Lemma merge_mount_node_ok mounted fuel ns d s :
  trie_wf mounted → trie_wf ns → s < length mounted → length mounted - s ≤ fuel → d < length ns →
  names_agree (subtree ns d) (subtree mounted s) → merged ns d mounted s (merge_mount_node fuel mounted ns d s).
Proof.
  intros Hwfm. revert ns d s. induction fuel as [|fuel IH]; intros ns d s Hwf Hs Hfuel Hd Hnames; [lia|].
  cbn [merge_mount_node]. set (ns0 := alter _ d ns).
  assert (Hwf0 : trie_wf ns0) by (apply alter_wf; [done|apply merge_payload_keeps|done]).
  assert (Hd0 : d < length ns0) by (unfold ns0; by rewrite length_alter).
  assert (Hn0 : names_agree (subtree ns0 d) (subtree mounted s)).
  { assert (Hsome : ∀ es, is_Some (subtree ns0 d es) → is_Some (subtree ns d es)).
    { intros es. unfold subtree, ns0. rewrite alter_walk by (done || apply merge_payload_keeps).
      rewrite !fmap_is_Some. done. }
    destruct Hnames as [Hp Hw]. split; intros es nm nm' H1%Hsome H2; [by eapply Hp|by eapply Hw]. }
  assert (Hmerge : ∀ ns' c c', trie_wf ns' → s < c' < length mounted → c < length ns' →
    names_agree (subtree ns' c) (subtree mounted c') → merged ns' c mounted c' (merge_mount_node fuel mounted ns' c c')).
  { intros ns' c c' Hwf' Hc' Hc Hn. apply IH; [done|lia|lia|done|done]. }
  destruct (static_order_lookup (static_children (node_at mounted s))) as [Hnd Hin].
  pose proof (merge_statics_ok mounted _ ns0 d s Hwfm Hs Hmerge Hd0 Hn0 _ Hwf0 Hnd) as H1.
  specialize (H1 ltac:(apply Forall_forall; intros [seg c]; apply Hin)).
  assert (Hparam : ∀ nm, EParam nm ∉ map EStatic (static_order (static_children (node_at mounted s))).*1).
  { intros nm. rewrite list_elem_of_In, in_map_iff. by intros (? & [=] & _). }
  assert (Hwild : ∀ nm, EWild nm ∉ map EStatic (static_order (static_children (node_at mounted s))).*1).
  { intros nm. rewrite list_elem_of_In, in_map_iff. by intros (? & [=] & _). }
  destruct (merge_parameter_ok mounted _ ns0 d s Hwfm Hs Hmerge Hd0 Hn0 _ _ H1 Hparam) as (lp & H2 & Hlp & Hlpw).
  assert (Hwild' : ∀ nm, EWild nm ∉ map EStatic (static_order (static_children (node_at mounted s))).*1 ++ lp).
  { intros nm. rewrite elem_of_app. intros [?|?]; [by eapply Hwild|by eapply Hlpw]. }
  destruct (merge_wildcard_ok mounted _ ns0 d s Hwfm Hs Hmerge Hd0 Hn0 _ _ H2 Hwild') as (lw & H3 & Hlw).
  eapply merge_node_ok; [done|done|exact H3|]. intros e He. rewrite !elem_of_app. destruct e as [seg|nm|nm].
  - left. left. destruct He as [c Hc%Hin]. rewrite list_elem_of_In, in_map_iff. exists seg. split; [done|].
    apply list_elem_of_In, list_elem_of_fmap. by exists (seg, c).
  - left. right. by apply Hlp.
  - right. by apply Hlw.
Qed.

(** ** Conflicts *)

Definition payload_free n n' : Prop :=
  (∀ mi, mi < method_count → target_at n mi = None ∨ target_at n' mi = None) ∧
  (not_found_handler n = None ∨ not_found_handler n' = None) ∧
  (node_exception_handler n = None ∨ node_exception_handler n' = None).

(** Two trees that can be merged. *)
Definition compatible (T T' : list edge → option trie_node) : Prop :=
  names_agree T T' ∧ ∀ es n n', T es = Some n → T' es = Some n' → payload_free n n'.

Lemma compatible_node ns mounted d s :
  compatible (subtree ns d) (subtree mounted s) ↔
  payload_free (node_at ns d) (node_at mounted s) ∧
  (∀ nm nm' c c', edge_child (node_at ns d) (EParam nm) = Some c →
    edge_child (node_at mounted s) (EParam nm') = Some c' → nm = nm') ∧
  (∀ nm nm' c c', edge_child (node_at ns d) (EWild nm) = Some c →
    edge_child (node_at mounted s) (EWild nm') = Some c' → nm = nm') ∧
  (∀ e c c', edge_child (node_at ns d) e = Some c → edge_child (node_at mounted s) e = Some c' →
    compatible (subtree ns c) (subtree mounted c')).
Proof.
  split.
  - intros [Hn Hp]. split_and!; [exact (Hp [] _ _ eq_refl eq_refl)| | |].
    + intros nm nm' c c' H1 H2. apply (proj1 Hn []); apply edge_subtree; eauto.
    + intros nm nm' c c' H1 H2. apply (proj2 Hn []); apply edge_subtree; eauto.
    + intros e c c' H1 H2.
      assert (T1 : ∀ es, subtree ns c es = subtree ns d (e :: es)) by (intros es; by rewrite subtree_cons, H1).
      assert (T2 : ∀ es, subtree mounted c' es = subtree mounted s (e :: es)) by (intros es; by rewrite subtree_cons, H2).
      split; [by apply (names_agree_under _ _ _ _ e Hn)|]. intros es n n'. rewrite T1, T2. apply Hp.
  - intros (Hp & H1 & H2 & Hc).
    assert (Hunder : ∀ e es es', is_Some (subtree ns d (e :: es)) → is_Some (subtree mounted s (e :: es')) →
      ∃ c c', compatible (subtree ns c) (subtree mounted c') ∧
        subtree ns d (e :: es) = subtree ns c es ∧ subtree mounted s (e :: es') = subtree mounted c' es').
    { intros e es es'. rewrite !subtree_cons.
      destruct (edge_child (node_at ns d) e) as [c|] eqn:E1; cbn [mbind option_bind]; [|by intros [? ?]].
      destruct (edge_child (node_at mounted s) e) as [c'|] eqn:E2; cbn [mbind option_bind]; [|by intros _ [? ?]].
      intros _ _. exists c, c'. split; [by eapply Hc|done]. }
    split; [split; intros [|e es] nm nm'|]; cbn [app].
    + rewrite <-!edge_subtree. intros [c Hx] [c' Hy]. by eapply H1.
    + intros Hx Hy. destruct (Hunder _ _ _ Hx Hy) as (c & c' & [[Hcc _] _] & T1 & T2).
      rewrite T1 in Hx. rewrite T2 in Hy. by eapply Hcc.
    + rewrite <-!edge_subtree. intros [c Hx] [c' Hy]. by eapply H2.
    + intros Hx Hy. destruct (Hunder _ _ _ Hx Hy) as (c & c' & [[_ Hcc] _] & T1 & T2).
      rewrite T1 in Hx. rewrite T2 in Hy. by eapply Hcc.
    + intros [|e es] n n' Hx Hy; [by injection Hx as <-; injection Hy as <-|].
      destruct (Hunder _ _ _ (mk_is_Some _ _ Hx) (mk_is_Some _ _ Hy)) as (c & c' & [_ Hcc] & T1 & T2).
      rewrite T1 in Hx. rewrite T2 in Hy. by eapply Hcc.
Qed.

Lemma for_each_Ok {A E} (f : A → result E ()) l : for_each f l = Ok () ↔ Forall (λ x, f x = Ok ()) l.
Proof.
  induction l as [|x l IH]; cbn; [by split|]. rewrite Forall_cons, <-IH. destruct (f x) as [[]|]; [tauto|].
  by split; [|intros []].
Qed.

Lemma both_false {A B} (a : option A) (b : option B) : both a b = false ↔ a = None ∨ b = None.
Proof. destruct a, b; cbn; naive_solver. Qed.

Lemma validate_payload_Ok n n' : validate_payload n n' = Ok () ↔ payload_free n n'.
Proof.
  unfold validate_payload, payload_free. rewrite <-!both_false.
  assert (existsb (λ mi, both (target_at n mi) (target_at n' mi)) (seq 0 method_count) = false ↔
    ∀ mi, mi < method_count → target_at n mi = None ∨ target_at n' mi = None) as <-.
  { split; intros Hx.
    - intros mi Hmi. apply both_false. destruct (both _ _) eqn:E; [|done]. rewrite <-Hx. symmetry.
      apply existsb_exists. exists mi. split; [apply in_seq; lia|done].
    - apply not_true_iff_false. rewrite existsb_exists. intros (mi & Hmi%in_seq & Hb).
      rewrite (proj2 (both_false _ _)) in Hb; [done|]. apply Hx. lia. }
  destruct (existsb _ _), (both (not_found_handler _) _), (both (node_exception_handler _) _); split; intros Hx; (done || by destruct Hx as (? & ? & ?)).
Qed.

Lemma validate_named_Ok (validate : nat → nat → result str ()) conflict (dc sc : option named_child) :
  validate_named validate conflict dc sc = Ok () ↔
  ∀ (d s : named_child), dc = Some d → sc = Some s → nc_name d = nc_name s ∧ validate (nc_node d) (nc_node s) = Ok ().
Proof.
  destruct dc as [d|], sc as [s|]; cbn; [|naive_solver..].
  case_bool_decide as Hn.
  - split; [by intros Hv ?? [= <-] [= <-]|]. intros Hx. by apply (Hx d s).
  - split; [done|]. intros Hx. by destruct (Hx d s eq_refl eq_refl).
Qed.

(** Validation accepts exactly the trees that can be merged. *)
Lemma validate_mount_node_ok ns mounted fuel d s :
  trie_wf ns → trie_wf mounted → s < length mounted → length mounted - s ≤ fuel →
  validate_mount_node fuel ns mounted d s = Ok () ↔ compatible (subtree ns d) (subtree mounted s).
Proof.
  intros Hwf Hwfm. revert d s. induction fuel as [|fuel IH]; intros d s Hs Hfuel; [lia|].
  assert (IH' : ∀ c c' e, edge_child (node_at mounted s) e = Some c' →
    validate_mount_node fuel ns mounted c c' = Ok () ↔ compatible (subtree ns c) (subtree mounted c')).
  { intros c c' e Hc. apply (twf_child _ Hwfm) in Hc. apply IH; lia. }
  cbn [validate_mount_node]. rewrite compatible_node.
  destruct (static_order_lookup (static_children (node_at mounted s))) as [_ Hin].
  assert (Hbind : ∀ (a b : result str ()), (_ ← a; b) = Ok () ↔ a = Ok () ∧ b = Ok ()).
  { intros [[]|] b; cbn; [tauto|]. by split; [|intros []]. }
  rewrite !Hbind, validate_payload_Ok, for_each_Ok, !validate_named_Ok, Forall_forall.
  split.
  - intros (Hp & Hst & Hpa & Hwi). split_and!; [done| | |].
    + intros nm nm' c c' H1%param_child_inv H2%param_child_inv. by apply (Hpa _ _ H1 H2).
    + intros nm nm' c c' H1%wild_child_inv H2%wild_child_inv. by apply (Hwi _ _ H1 H2).
    + intros e c c' H1 H2. apply (IH' _ _ _ H2). destruct e as [seg|nm|nm].
      * specialize (Hst (seg, c') (proj2 (Hin _ _) H2)). cbn in Hst, H1. by rewrite H1 in Hst.
      * apply param_child_inv in H1, H2. apply (Hpa _ _ H1 H2).
      * apply wild_child_inv in H1, H2. apply (Hwi _ _ H1 H2).
  - intros (Hp & Hpa & Hwi & Hc). split_and!; [done| | |].
    + intros [seg c'] Hx%Hin. destruct (static_children (node_at ns d) !! seg) as [c|] eqn:E; [|done].
      apply (IH' _ _ (EStatic seg) Hx). by apply (Hc (EStatic seg)).
    + intros [nm c] [nm' c'] H1%param_child_edge H2%param_child_edge. cbn [nc_name nc_node].
      assert (nm = nm') as -> by by eapply Hpa. split; [done|]. apply (IH' _ _ _ H2). by eapply Hc.
    + intros [nm c] [nm' c'] H1%wild_child_edge H2%wild_child_edge. cbn [nc_name nc_node].
      assert (nm = nm') as -> by by eapply Hwi. split; [done|]. apply (IH' _ _ _ H2). by eapply Hc.
Qed.
End theory.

YOUR ASSIGNMENT
Reproduce verbatim only the segment of the listing bounded by the line containing "injection Hy as <-|]." and the line containing "assert (existsb (λ", with both boundary lines included.

TASK RESULT
    + intros [|e es] n n' Hx Hy; [by injection Hx as <-; injection Hy as <-|].
      destruct (Hunder _ _ _ (mk_is_Some _ _ Hx) (mk_is_Some _ _ Hy)) as (c & c' & [_ Hcc] & T1 & T2).
      rewrite T1 in Hx. rewrite T2 in Hy. by eapply Hcc.
Qed.

Lemma for_each_Ok {A E} (f : A → result E ()) l : for_each f l = Ok () ↔ Forall (λ x, f x = Ok ()) l.
Proof.
  induction l as [|x l IH]; cbn; [by split|]. rewrite Forall_cons, <-IH. destruct (f x) as [[]|]; [tauto|].
  by split; [|intros []].
Qed.

Lemma both_false {A B} (a : option A) (b : option B) : both a b = false ↔ a = None ∨ b = None.
Proof. destruct a, b; cbn; naive_solver. Qed.

Lemma validate_payload_Ok n n' : validate_payload n n' = Ok () ↔ payload_free n n'.
Proof.
  unfold validate_payload, payload_free. rewrite <-!both_false.
  assert (existsb (λ mi, both (target_at n mi) (target_at n' mi)) (seq 0 method_count) = false ↔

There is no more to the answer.